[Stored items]
*** Begin section ***

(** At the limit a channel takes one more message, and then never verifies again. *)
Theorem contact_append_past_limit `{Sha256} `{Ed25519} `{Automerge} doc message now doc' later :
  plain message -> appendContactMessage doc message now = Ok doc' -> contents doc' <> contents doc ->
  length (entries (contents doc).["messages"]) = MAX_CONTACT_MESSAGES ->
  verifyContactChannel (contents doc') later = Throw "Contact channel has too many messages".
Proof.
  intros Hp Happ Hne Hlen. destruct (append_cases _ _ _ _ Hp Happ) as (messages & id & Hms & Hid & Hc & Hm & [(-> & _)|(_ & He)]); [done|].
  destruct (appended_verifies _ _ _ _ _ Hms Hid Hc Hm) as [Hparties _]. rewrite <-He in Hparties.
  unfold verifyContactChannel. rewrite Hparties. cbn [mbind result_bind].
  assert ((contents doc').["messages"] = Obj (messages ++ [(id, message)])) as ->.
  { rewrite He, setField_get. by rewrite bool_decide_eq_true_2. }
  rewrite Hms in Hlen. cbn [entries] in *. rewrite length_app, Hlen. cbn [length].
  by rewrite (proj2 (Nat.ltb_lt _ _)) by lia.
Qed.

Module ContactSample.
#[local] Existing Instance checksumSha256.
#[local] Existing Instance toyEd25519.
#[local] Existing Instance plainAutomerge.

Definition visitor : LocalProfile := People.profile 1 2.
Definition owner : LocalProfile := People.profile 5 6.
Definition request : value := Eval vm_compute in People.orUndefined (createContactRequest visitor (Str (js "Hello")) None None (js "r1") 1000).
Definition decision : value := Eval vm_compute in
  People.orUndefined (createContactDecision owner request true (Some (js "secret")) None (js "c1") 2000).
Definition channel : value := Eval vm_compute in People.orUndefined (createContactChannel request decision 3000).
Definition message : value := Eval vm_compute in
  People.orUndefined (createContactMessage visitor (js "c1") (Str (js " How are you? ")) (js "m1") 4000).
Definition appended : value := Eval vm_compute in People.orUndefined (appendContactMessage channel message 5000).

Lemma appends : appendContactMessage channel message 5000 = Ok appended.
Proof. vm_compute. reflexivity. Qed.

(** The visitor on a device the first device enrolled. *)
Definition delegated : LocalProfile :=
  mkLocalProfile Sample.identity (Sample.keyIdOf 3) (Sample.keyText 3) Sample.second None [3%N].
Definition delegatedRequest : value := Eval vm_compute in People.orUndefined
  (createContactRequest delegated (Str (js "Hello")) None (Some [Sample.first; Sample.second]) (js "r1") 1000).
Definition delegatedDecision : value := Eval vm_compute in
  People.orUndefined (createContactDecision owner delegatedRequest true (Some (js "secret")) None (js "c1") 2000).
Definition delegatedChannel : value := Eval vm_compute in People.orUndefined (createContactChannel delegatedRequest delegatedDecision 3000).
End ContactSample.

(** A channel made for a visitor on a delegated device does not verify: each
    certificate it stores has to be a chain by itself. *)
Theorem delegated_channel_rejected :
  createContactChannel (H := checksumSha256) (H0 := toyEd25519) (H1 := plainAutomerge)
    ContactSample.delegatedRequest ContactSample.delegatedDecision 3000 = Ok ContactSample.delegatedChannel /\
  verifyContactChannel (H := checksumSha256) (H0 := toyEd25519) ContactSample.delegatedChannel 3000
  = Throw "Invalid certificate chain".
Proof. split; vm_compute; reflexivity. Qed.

*** End section ***

- [Your instructions]
Above are some lines. Repeat exactly, and only, those from the line that has "intros Hp Happ" through the line that has "People.orUndefined (createContactMessage visitor".

- [Response to this task]
  intros Hp Happ Hne Hlen. destruct (append_cases _ _ _ _ Hp Happ) as (messages & id & Hms & Hid & Hc & Hm & [(-> & _)|(_ & He)]); [done|].
  destruct (appended_verifies _ _ _ _ _ Hms Hid Hc Hm) as [Hparties _]. rewrite <-He in Hparties.
  unfold verifyContactChannel. rewrite Hparties. cbn [mbind result_bind].
  assert ((contents doc').["messages"] = Obj (messages ++ [(id, message)])) as ->.
  { rewrite He, setField_get. by rewrite bool_decide_eq_true_2. }
  rewrite Hms in Hlen. cbn [entries] in *. rewrite length_app, Hlen. cbn [length].
  by rewrite (proj2 (Nat.ltb_lt _ _)) by lia.
Qed.

Module ContactSample.
#[local] Existing Instance checksumSha256.
#[local] Existing Instance toyEd25519.
#[local] Existing Instance plainAutomerge.

Definition visitor : LocalProfile := People.profile 1 2.
Definition owner : LocalProfile := People.profile 5 6.
Definition request : value := Eval vm_compute in People.orUndefined (createContactRequest visitor (Str (js "Hello")) None None (js "r1") 1000).
Definition decision : value := Eval vm_compute in
  People.orUndefined (createContactDecision owner request true (Some (js "secret")) None (js "c1") 2000).
Definition channel : value := Eval vm_compute in People.orUndefined (createContactChannel request decision 3000).
Definition message : value := Eval vm_compute in
  People.orUndefined (createContactMessage visitor (js "c1") (Str (js " How are you? ")) (js "m1") 4000).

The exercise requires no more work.